If files must move between physical computing platforms there are some considerations. If the data and resources are on a mainframe and they need to be moved to a server platform there is a specific protocol to prevent distortion or corruption. As a general rule, movement from server to server, as long as it is done in a binary format is usually correct.
Xerox –Moving from Mainframe to Server
Do not translate any print data. Move the data in a binary manner. If the data is in a fixed length data format, note that length for the transformation software. If the data is a variable length dataset, there will be some sort of length field prepended to the records so the software can process in record order. The transform vendor should be able to address this. The compiled Xerox resources: Forms (FRM), fonts (FNT), logos (LGO), images (IMG), Page Descriptor Entry (PDE), Copy Modification Entry (CME) should also be downloaded binary and should not need a length field. The Xerox source file, the JSL should usually be readable on all platforms so it should be downloaded as text and readable on the server.
AFPDS –Moving from Mainframe to Server
Do not translate any print data. Move the data in a binary manner. If the data is in a fixed length data format, note that length for the transformation software. AFP files contain their own internal length fields so no additional length files are needed so the files can be downloaded binary. This is true of the resources; download them in a binary manner too. The only exception is line data with some x5a records. This is not at all common but the data may need special considerations by the vendor to download them.
Things to Consider
- Know where the data to be transformed comes from, and learn what steps it goes through before it reaches its final form currently.

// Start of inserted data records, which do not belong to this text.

(* ===== verification/Conv1dTypes.v ===== *)
(** Data of the causal_conv1d operator shared by its host tiling and its
    kernel: the tiling record handed from host to device, the tiling keys, the
    plan structures of the host and its integer helpers. *)

From S2P Require Import Prelude AscendC.

(** ** [op_kernel/causal_conv1d_tiling_key.h] *)

Definition CAUSAL_CONV1D_TPL_RUN_MODE_FN : Z := 0.
Definition CAUSAL_CONV1D_TPL_RUN_MODE_UPDATE : Z := 1.
Definition CAUSAL_CONV1D_TPL_WIDTH_RUNTIME : Z := 0.
Definition CAUSAL_CONV1D_TPL_WIDTH_2 : Z := 1.
Definition CAUSAL_CONV1D_TPL_WIDTH_3 : Z := 2.
Definition CAUSAL_CONV1D_TPL_WIDTH_4 : Z := 3.
Definition CAUSAL_CONV1D_TPL_FN_PLAN_INVALID : Z := 0.
Definition CAUSAL_CONV1D_TPL_FN_PLAN_CUTBS : Z := 1.
Definition CAUSAL_CONV1D_TPL_FN_PLAN_CUTBSD : Z := 2.

(** The kernel instances that are compiled, in declaration order:
    (run mode, width key, plan key). *)
Definition tpl_sel_entries : list (Z * Z * Z) :=
  [ (CAUSAL_CONV1D_TPL_RUN_MODE_UPDATE, CAUSAL_CONV1D_TPL_WIDTH_RUNTIME, CAUSAL_CONV1D_TPL_FN_PLAN_INVALID);
    (CAUSAL_CONV1D_TPL_RUN_MODE_FN, CAUSAL_CONV1D_TPL_WIDTH_2, CAUSAL_CONV1D_TPL_FN_PLAN_CUTBS);
    (CAUSAL_CONV1D_TPL_RUN_MODE_FN, CAUSAL_CONV1D_TPL_WIDTH_3, CAUSAL_CONV1D_TPL_FN_PLAN_CUTBS);
    (CAUSAL_CONV1D_TPL_RUN_MODE_FN, CAUSAL_CONV1D_TPL_WIDTH_4, CAUSAL_CONV1D_TPL_FN_PLAN_CUTBS);
    (CAUSAL_CONV1D_TPL_RUN_MODE_FN, CAUSAL_CONV1D_TPL_WIDTH_2, CAUSAL_CONV1D_TPL_FN_PLAN_CUTBSD);
    (CAUSAL_CONV1D_TPL_RUN_MODE_FN, CAUSAL_CONV1D_TPL_WIDTH_3, CAUSAL_CONV1D_TPL_FN_PLAN_CUTBSD);
    (CAUSAL_CONV1D_TPL_RUN_MODE_FN, CAUSAL_CONV1D_TPL_WIDTH_4, CAUSAL_CONV1D_TPL_FN_PLAN_CUTBSD) ].

(** ** [op_kernel/causal_conv1d_tiling_data.h] *)

Inductive FnExecutionPlan : Type :=
  | FN_EXECUTION_PLAN_INVALID
  | FN_EXECUTION_PLAN_CUTBS
  | FN_EXECUTION_PLAN_CUTBSD.

#[global] Instance FnExecutionPlan_eq_dec : EqDecision FnExecutionPlan.
Proof. solve_decision. Defined.

Record CausalConv1dTilingData : Type := {
  td_dim : Z;
  td_cuSeqlen : Z;
  td_seqLen : Z;
  td_inputMode : Z;
  td_width : Z;
  td_stateLen : Z;
  td_numCacheLines : Z;
  td_batch : Z;
  td_activationMode : Z;
  td_padSlotId : Z;
  td_hasBias : Z;
  td_baseDim : Z;
  td_baseDimCnt : Z;
  td_hasNumAcceptedTokens : Z;
  td_hasCacheIndices : Z;
  td_hasInitialStateMode : Z;
  td_tokenBlockSize : Z;
  td_tokenBlockCnt : Z;
  td_hasExplicitTokenSeqRanges : Z;
  td_explicitTokenSeqRangeCount : Z;
  td_tokenTileStartSeq : list Z;
  td_tokenTileEndSeq : list Z;
  td_hasInitStateWorkspace : Z }.

(** ** [op_host/causal_conv1d_tiling_utils.h] *)

Definition ASCENDC_RESERVED_WORKSPACE_SIZE : Z := 16 * 1024 * 1024.

Record CausalConv1dAttrInfo : Type := {
  ai_activationMode : Z;
  ai_padSlotId : Z;
  ai_runMode : Z }.

Record DimTileChoice : Type := {
  dtc_baseDim : Z;
  dtc_baseDimCnt : Z;
  dtc_gridSize : Z }.
Definition DimTileChoice0 : DimTileChoice := Build_DimTileChoice 0 0 0.

Record VarlenTokenTileChoice : Type := {
  vtc_enabled : bool;
  vtc_tokenBlockSize : Z;
  vtc_tokenBlockCnt : Z;
  vtc_gridSize : Z }.
Definition VarlenTokenTileChoice0 : VarlenTokenTileChoice :=
  Build_VarlenTokenTileChoice false 0 0 0.

Inductive FnTilingCaseKind : Type :=
  | FN_TILING_CASE_INVALID
  | FN_TILING_CASE_TOKEN_FIRST
  | FN_TILING_CASE_TOKEN_DIM_CO_SPLIT.

#[global] Instance FnTilingCaseKind_eq_dec : EqDecision FnTilingCaseKind.
Proof. solve_decision. Defined.

Record TokenCoreMappingChoice : Type := {
  tcm_tokenCoreBudget : Z;
  tcm_tokenBlocksPerCore : Z;
  tcm_tokenCoreTailCnt : Z;
  tcm_blockDim : Z }.
Definition TokenCoreMappingChoice0 : TokenCoreMappingChoice :=
  Build_TokenCoreMappingChoice 0 0 0 0.

Definition MAX_FN_TOKEN_SEQ_RANGE_COUNT : Z := 128.

Record FnTokenSeqRangePlan : Type := {
  srp_enabled : bool;
  srp_rangeCount : Z;
  srp_tokenTileStartSeq : list Z;
  srp_tokenTileEndSeq : list Z }.
Definition FnTokenSeqRangePlan0 : FnTokenSeqRangePlan :=
  Build_FnTokenSeqRangePlan false 0
    (replicate (Z.to_nat MAX_FN_TOKEN_SEQ_RANGE_COUNT) 0)
    (replicate (Z.to_nat MAX_FN_TOKEN_SEQ_RANGE_COUNT) 0).

Record FnHostPlan : Type := {
  fhp_caseKind : FnTilingCaseKind;
  fhp_executionPlan : FnExecutionPlan;
  fhp_baseDimChoice : DimTileChoice;
  fhp_tokenBlockChoice : VarlenTokenTileChoice;
  fhp_tokenCoreMapping : TokenCoreMappingChoice;
  fhp_tokenSeqRangePlan : FnTokenSeqRangePlan }.
Definition FnHostPlan0 : FnHostPlan :=
  Build_FnHostPlan FN_TILING_CASE_INVALID FN_EXECUTION_PLAN_INVALID DimTileChoice0
    VarlenTokenTileChoice0 TokenCoreMappingChoice0 FnTokenSeqRangePlan0.

Definition DIM_ALIGN_BYTES : Z := 32.
Definition BF16_FP16_ELEM_BYTES : Z := 2.
Definition DIM_ALIGN_ELEMS : Z := DIM_ALIGN_BYTES /c BF16_FP16_ELEM_BYTES.
Definition MAX_DIM_TILE_SIZE : Z := 4096.
Definition FN_UB_RESERVED_BYTES : Z := 512.
Definition RING_SLOT_CNT : Z := 5.
Definition FN_OUT_SLOT_CNT : Z := 2.
Definition FN_CALC_FP32_SLOT_CNT : Z := 8.

Definition NormalizeFnPlanTilingKey (runModeKey : Z) (fnExecutionPlan : FnExecutionPlan) : Z :=
  if negb (runModeKey =? CAUSAL_CONV1D_TPL_RUN_MODE_FN) then CAUSAL_CONV1D_TPL_FN_PLAN_INVALID
  else match fnExecutionPlan with
       | FN_EXECUTION_PLAN_CUTBS => CAUSAL_CONV1D_TPL_FN_PLAN_CUTBS
       | FN_EXECUTION_PLAN_CUTBSD => CAUSAL_CONV1D_TPL_FN_PLAN_CUTBSD
       | FN_EXECUTION_PLAN_INVALID => CAUSAL_CONV1D_TPL_FN_PLAN_INVALID
       end.

Definition NormalizeWidthTilingKey (runModeKey width : Z) : Z :=
  if negb (runModeKey =? CAUSAL_CONV1D_TPL_RUN_MODE_FN) then CAUSAL_CONV1D_TPL_WIDTH_RUNTIME
  else if width =? 2 then CAUSAL_CONV1D_TPL_WIDTH_2
  else if width =? 3 then CAUSAL_CONV1D_TPL_WIDTH_3
  else if width =? 4 then CAUSAL_CONV1D_TPL_WIDTH_4
  else CAUSAL_CONV1D_TPL_WIDTH_RUNTIME.

Definition CeilDivInt64 (x y : Z) : Z := (x + y - 1) /c y.

Definition AlignDownInt64 (value align : Z) : Z :=
  if (align <=? 0) || (value <=? 0) then 0 else (value /c align) * align.

Definition AlignUpInt64 (value align : Z) : Z :=
  if (align <=? 0) || (value <=? 0) then 0 else CeilDivInt64 value align * align.

(** ** Lemmas on the integer helpers *)

Lemma CeilDivInt64_spec x y : 0 <= x -> 0 < y ->
  0 <= CeilDivInt64 x y /\ x <= CeilDivInt64 x y * y /\ (CeilDivInt64 x y - 1) * y < x.
Proof. apply ceil_quot_spec. Qed.

Lemma CeilDivInt64_pos x y : 0 < x -> 0 < y -> 0 < CeilDivInt64 x y.
Proof. apply ceil_quot_pos. Qed.

Lemma CeilDivInt64_le x y z : 0 <= x -> 0 < y -> x <= z * y -> CeilDivInt64 x y <= z.
Proof. intros Hx Hy Hz. pose proof (CeilDivInt64_spec x y Hx Hy). nia. Qed.

(** Re-tiling with the rounded-up tile size never needs more tiles. *)
Lemma CeilDivInt64_retile x n : 0 < x -> 0 < n -> CeilDivInt64 x (CeilDivInt64 x n) <= n.
Proof.
  intros Hx Hn. pose proof (CeilDivInt64_spec x n ltac:(lia) Hn).
  pose proof (CeilDivInt64_pos x n Hx Hn). apply CeilDivInt64_le; nia.
Qed.

Lemma AlignDownInt64_spec value align : 0 < align ->
  0 <= AlignDownInt64 value align /\ AlignDownInt64 value align <= Z.max 0 value /\
  AlignDownInt64 value align mod align = 0.
Proof.
  intros Ha. unfold AlignDownInt64. case_if.
  - rewrite Z.mod_0_l by lia. lia.
  - rewrite quot_nonneg_div by lia. rewrite Z.mod_mul by lia.
    pose proof (Z.mul_div_le value align Ha). pose proof (Z.div_pos value align). nia.
Qed.

Lemma AlignUpInt64_spec value align : 0 < align -> 0 < value ->
  value <= AlignUpInt64 value align < value + align /\ AlignUpInt64 value align mod align = 0.
Proof.
  intros Ha Hv. unfold AlignUpInt64. case_if; [lia|].
  pose proof (CeilDivInt64_spec value align ltac:(lia) Ha). rewrite Z.mod_mul by lia. nia.
Qed.

Lemma DIM_ALIGN_ELEMS_eq : DIM_ALIGN_ELEMS = 16.
Proof. reflexivity. Qed.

- What will the data be expected to do or have done to it after the transformation?
- If it is being transformed already by another process, have matching sets of data for the new process to test with, as any new transform will be compared to the old.
- Get an overview of where various processes occur and what mechanisms are used to move data from system to system
- Understand what “resources” mean for your data, and where these resources are located.
- Moving or acquiring resources for a transform can be complex.
- ○Map out the path the transformed data will take in its journey to final format.
- There can be further manipulation of the data by other processes with standards the new format will need to meet.
- File sizes or other considerations that affect storage or file movement may impact the process.
Educating yourself on you data and the processing it currently goes through will enable you to enter the transform process with more assurance of success. Learning as much as possible of the later path of that data will ensure any new process also succeeds.